Some members of the Facebook group took issue with the Star Tribune story, which they said they saw as throwing cold water on Fridley citizens’ concerns.
“The entire tone of the article seems to be all about deflating the ‘Hollywood Superstar’ claim to fame and fortune,” one member wrote in an 850-word post that argued the newspaper is missing the point. “Many Fridley folks are dying at young ages (many before age 50) with rare cancers and diseases, many with no smoking history or family history of cancer! This is why we are trying to track the actual people affected, where they lived, when they lived there, when they got cancer, what type of cancer, family history [and] lifestyle factors.”
McCarty, the Facebook group founder, said Monday at the Fridley Patch Facebook page that he was interviewed along with three other current and former Fridley residents for a KARE 11 story to air next week.
"One got a rare cancer at 23, the other's husband just passed [about a month ago] from a rare liver cancer and the other, a long time Fridley resident, saw pretty much her whole block become affected by cancer," McCarty wrote on Facebook.

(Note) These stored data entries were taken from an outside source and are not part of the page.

Lemma iter_ended (R : mstate -> str -> mstate -> Prop) :
  (forall st w st', R st w st' -> digit_ended w) ->
  forall n st w st', iter R n st w st' -> w = [] \/ digit_ended w.
Proof.
  intros HR. induction n as [|n IH]; intros st w st' H.
  - left. now destruct H.
  - destruct H as (w1 & st1 & w2 & -> & H1 & H2). right.
    apply HR in H1. apply IH in H2. destruct H2 as [->|H2].
    + now rewrite app_nil_r.
    + now apply digit_ended_app.
Qed.

(** The numeric part starts and ends with an ASCII digit. *)
Lemma amount_number_shape st w st' :
  matches amount_number st w st' -> digit_started w /\ digit_ended w.
Proof.
  intros (w1 & st1 & w23 & -> & H1 & w2 & st2 & w3 & -> & H2 & H3).
  apply digits_shape in H1; [|lia]. destruct H1 as [Hs He].
  split; [now apply digit_started_app|].
  assert (E2 : w2 = [] \/ digit_ended w2).
  { destruct H2 as (n & _ & _ & Hit). revert Hit. apply iter_ended.
    intros s w s' (wa & sa & wb & -> & _ & Hb).
    apply digit_ended_app. apply digits_shape in Hb; [tauto | lia]. }
  assert (E3 : w3 = [] \/ digit_ended w3).
  { apply matches_opt in H3. destruct H3 as [[-> _]|H3]; [now left | right].
    destruct H3 as (wa & sa & wb & -> & _ & Hb).
    apply digit_ended_app. apply digits_shape in Hb; [tauto | lia]. }
  destruct E3 as [->|E3].
  - rewrite app_nil_r. destruct E2 as [->|E2].
    + now rewrite app_nil_r.
    + now apply digit_ended_app.
  - now apply digit_ended_app, digit_ended_app.
Qed.

(** The marker group reads one of the six words of [markers]. *)
Lemma currency_marker_words st w st' :
  matches currency_marker st w st' -> In w markers.
Proof.
  unfold currency_marker, markers.
  intros [H|[H|[H|[H|H]]]].
  - apply matches_lit in H. subst. left. reflexivity.
  - apply matches_lit in H. subst. right. left. reflexivity.
  - destruct H as (w1 & st1 & w2 & -> & H1 & H2).
    apply matches_lit in H1. subst w1.
    apply matches_opt in H2. destruct H2 as [[-> _]|H2].
    + do 3 right. left. reflexivity.
    + apply matches_chr in H2. subst. do 2 right. left. reflexivity.
  - apply matches_lit in H. subst. do 4 right. left. reflexivity.
  - apply matches_chr in H. subst. do 5 right. left. reflexivity.
Qed.

Lemma markers_start w :
  In w markers -> exists c s, w = c :: s /\ isspace c = false.
Proof.
  intros H. simpl in H.
  repeat (destruct H as [<-|H]; [eexists _, _; split; [reflexivity | vm_compute; reflexivity]|]).
  contradiction.
Qed.

(** The parts of a match of the amount rule: marker, separator and
    number make up group 0, and the number is group 1. *)
Lemma amount_match_shape b a m :
  match_at amount_re b a = Some m ->
  exists marker sp num,
    group0 m = marker ++ sp ++ num
    /\ group 1 m = Some num
    /\ (marker = [] \/ In marker markers)
    /\ (sp = [] \/ exists c, sp = [c] /\ isspace c = true)
    /\ digit_started num /\ digit_ended num
    /\ (exists rest, a = marker ++ sp ++ num ++ rest)
    /\ match b with c :: _ => isdecimal c = false | [] => True end.
Proof.
  unfold match_at. destruct (exec amount_re _ Some) as [x|] eqn:E; [|discriminate].
  intros [= <-]. apply exec_sound in E.
  destruct E as (w & st' & Hm & [= ->]).
  destruct Hm as (w0 & st1 & w123 & -> & (-> & -> & Hprev) & Hm).
  destruct Hm as (wm & st2 & w23 & -> & Hmk & Hm).
  destruct Hm as (ws & st3 & wn & -> & Hsp & st4 & Hnum & ->).
  pose proof (matches_span _ _ _ _ Hmk) as [A2 B2].
  pose proof (matches_span _ _ _ _ Hsp) as [A3 B3].
  pose proof (matches_span _ _ _ _ Hnum) as [A4 B4].
  simpl in A2, B2.
  exists wm, ws, wn.
  assert (Ha : a = wm ++ ws ++ wn ++ after st4) by (now rewrite A2, A3, A4).
  repeat split.
  - unfold group0. cbn [m_text m_start m_end]. rewrite Ha.
    replace (wm ++ ws ++ wn ++ after st4) with ((wm ++ ws ++ wn) ++ after st4)
      by (now rewrite <- !app_assoc).
    apply slice_mid; [now rewrite length_rev|].
    unfold pos, set_group. cbn [before]. rewrite B4, B3, B2.
    rewrite !length_app, !length_rev. lia.
  - unfold group. cbn [m_caps set_group caps lookup Nat.eqb m_text]. rewrite Ha.
    f_equal.
    replace (rev b ++ wm ++ ws ++ wn ++ after st4)
      with ((rev b ++ wm ++ ws) ++ wn ++ after st4)
      by (now rewrite <- !app_assoc).
    apply slice_mid; unfold pos.
    + rewrite B3, B2. rewrite !length_app, !length_rev. lia.
    + rewrite B4, B3, B2. rewrite !length_app, !length_rev. lia.
  - apply matches_opt in Hmk. destruct Hmk as [[-> _]|Hmk]; [now left | right].
    eapply currency_marker_words; eauto.
  - apply matches_opt in Hsp. destruct Hsp as [[-> _]|Hsp]; [now left | right].
    destruct Hsp as (c & Hc & -> & _). eauto.
  - apply amount_number_shape in Hnum. tauto.
  - apply amount_number_shape in Hnum. tauto.
  - now exists (after st4).
  - exact Hprev.
Qed.

End AmountRule.

Section AmountClaims.

Lemma match_at_start r b a m :
  match_at r b a = Some m -> m_start m = length b /\ m_text m = rev b ++ a.
Proof.
  unfold match_at. destruct (exec r _ Some); [|discriminate].
  intros [= <-]. split; reflexivity.
Qed.

Lemma amount_strip marker sp num :
  marker = [] \/ In marker markers ->
  sp = [] \/ (exists c, sp = [c] /\ isspace c = true) ->
  digit_started num -> digit_ended num ->
  strip (marker ++ sp ++ num) =
    if is_empty marker then num else marker ++ sp ++ num.
Proof.
  intros Hm Hs (d & w1 & E1 & Hd) (w2 & z & E2 & Hz).
  apply digit09_not_space in Hd, Hz.
  assert (Hnum : strip num = num) by (eapply strip_keep; eauto).
  destruct Hm as [->|Hm].
  - simpl. destruct Hs as [->|(c & -> & Hc)]; [exact Hnum|].
    simpl. now rewrite (strip_leading _ _ Hc).
  - apply markers_start in Hm. destruct Hm as (c & s & -> & Hc).
    simpl is_empty. cbv iota.
    apply (strip_keep _ c (s ++ sp ++ num) ((c :: s) ++ sp ++ w2) z);
      [reflexivity | | exact Hc | exact Hz].
    rewrite E2. now rewrite <- !app_assoc.
Qed.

McCarty said he looked forward to hearing the findings Brockovich presents at the June 27 town hall meeting.
“We press on for the truth—the good, the bad and even the ugly—so that those of us left may have a better chance to our own Fight Against Cancer’ battle, should we find ourselves in the same position in the future,” he wrote.

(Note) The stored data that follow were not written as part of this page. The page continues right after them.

(** C5: with a valid dataset, a document whose call on variant [v] fails
    (after the configured retries, for transient errors) does not abort
    the run: the run finishes with a report that lists the failure entry,
    keeps no record of that document on [v], counts at least one exclusion
    for [v], computes [v]'s aggregate latency from [v]'s remaining records
    only, and still contains the document's record on the other variant
    when that call succeeded. *)
Theorem partial_failure_recorded :
  forall (cfg : Engine.Config) (call : Report.variant -> string -> nat -> Engine.outcome)
         (score : Report.variant -> string -> Z) (ds : Engine.Dataset)
         (d : string) (v : Report.variant) (e : Engine.error_kind) (n : nat),
    (forall x, In x (Engine.documents ds) -> (0 < Engine.qa_count ds x)%nat) ->
    In d (Engine.documents ds) ->
    Engine.unit_result cfg call d v = (Engine.Failure e, n) ->
    exists rep,
      fst (Engine.run cfg call score ds) = Engine.Finished rep
      /\ In (Engine.mkFail d v e n) (Engine.rep_failures rep)
      /\ (forall r, In r (Engine.rep_records rep) -> Engine.br_doc r = d ->
            Engine.br_variant r = Engine.other v)
      /\ (1 <= Engine.vs_excluded (Engine.stats_of v rep))%nat
      /\ Engine.vs_latency_sum (Engine.stats_of v rep)
         = Engine.sum_latency (Engine.of_variant v (Engine.rep_records rep))
      /\ (forall l m, Engine.unit_result cfg call d (Engine.other v) = (Engine.Success l, m) ->
            In (Engine.mkBR d (Engine.other v) l (score (Engine.other v) d))
               (Engine.rep_records rep)).
Proof.
  intros cfg call score ds d v e n Hvalid Hd Hfail.
  unfold Engine.run. rewrite (RunFacts.first_empty_none ds Hvalid).
  eexists; split; [reflexivity|].
  assert (Hf : In (Engine.mkFail d v e n)
                  (Engine.collect_failures cfg call (Engine.units ds)))
    by (apply RunFacts.failure_collected; [apply RunFacts.in_units; exact Hd | exact Hfail]).
  unfold Engine.aggregate; cbn [Engine.rep_records Engine.rep_failures].
  split; [|split; [|split; [|split]]].
  - apply SortFacts.In_isort. exact Hf.
  - intros r Hr Hrd. apply SortFacts.In_isort in Hr.
    destruct (RunFacts.collected_record_succeeded cfg call score _ r Hr) as [l Hl].
    rewrite Hrd in Hl.
    destruct v, (Engine.br_variant r); simpl; try reflexivity;
      rewrite Hfail in Hl; discriminate.
  - assert (Hin : In (Engine.mkFail d v e n)
                    (Engine.failures_of v (Engine.isort Engine.f_doc
                       (Engine.collect_failures cfg call (Engine.units ds))))).
    { apply filter_In. split; [apply SortFacts.In_isort; exact Hf|].
      apply RunFacts.variant_eqb_refl. }
    destruct v; simpl; apply (RunFacts.in_length_pos _ _ Hin).
  - destruct v; reflexivity.
  - intros l m Hs. apply SortFacts.In_isort.
    apply (RunFacts.success_collected cfg call score _ d _ l m);
      [apply RunFacts.in_units; exact Hd | exact Hs].
Qed.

As of Monday at 4:30 p.m., more than 80 people had responded to a Facebook event that McCarty created to say they are planning to attend the town hall meeting.
In March 2012, the Minnesota Department of Health reported the official number of cancer cases in Fridley was 10 percent higher than the state average.
Upon further study, the department later revised that number to 7.6 percent and said the still higher-than-average number of cancer cases in Fridley was nothing more than a statistical anomaly, largely attributable to the area’s heightened smoking rates.
Here’s the full text of Laine’s post on the Fridley Cancer Cluster Facebook page:
Yesterday KARE 11 came over to my home and recorded an interview that will be a part of the piece they run (interviewing Jason and others) just before Erin Brockovich comes. My focus in that interview was on the need for more data to go into the MN Cancer Surveillance System. I am getting push-back from the Dept of Health, and I understand their concerns. Right now the basic data (including where the person lives at the time of diagnosis of cancer) is submitted by the doctor or the lab doing the diagnosis. When I ask for some additional information re occupational and residential data over time, it means the patients themselves will have to be engaged. Yet I think we ought to be able to figure this out. Let’s seek some basic data voluntarily on what city and state they have lived in and where they have worked.
My other hope is that we all become more aware of the effect chemicals can have on our well-being. No need for fear or blame. I don't see how there can be blame in this Fridley situation because no one knew, for instance, that TCE was dangerous when they degreased their hands in it after working on machinery. We just want enough awareness that steps are taken to deal with circumstances once we do know, and that we as a society consider the trade-offs to the use of chemicals we see as beneficial, staying awake to the impact they will have on our water, food, air, etc. and hence on the health of ourselves and our families.
I cannot just accept that it is okay that 50% of us will have a close encounter of some sort with cancer in our lifetimes. Or that it is our own fault somehow because we did not have a strong enough immune system to prevent it. I cannot believe the statement that less than 10% of our cancers are related to environmental toxins. I think that statement needs to be: we only have scientific proof regarding 10%, but we learn everyday about the toxicity of something else. And, yes, it is a complicated issue with many extenuating factors, but that does not mean we don't move ahead in paying attention, collecting more data, and doing ongoing research.
I will not be able to be at the June 27 meeting with Erin and Bob; I will be out of town. But my campaign manager John Haluska should be there; I look forward to a good report!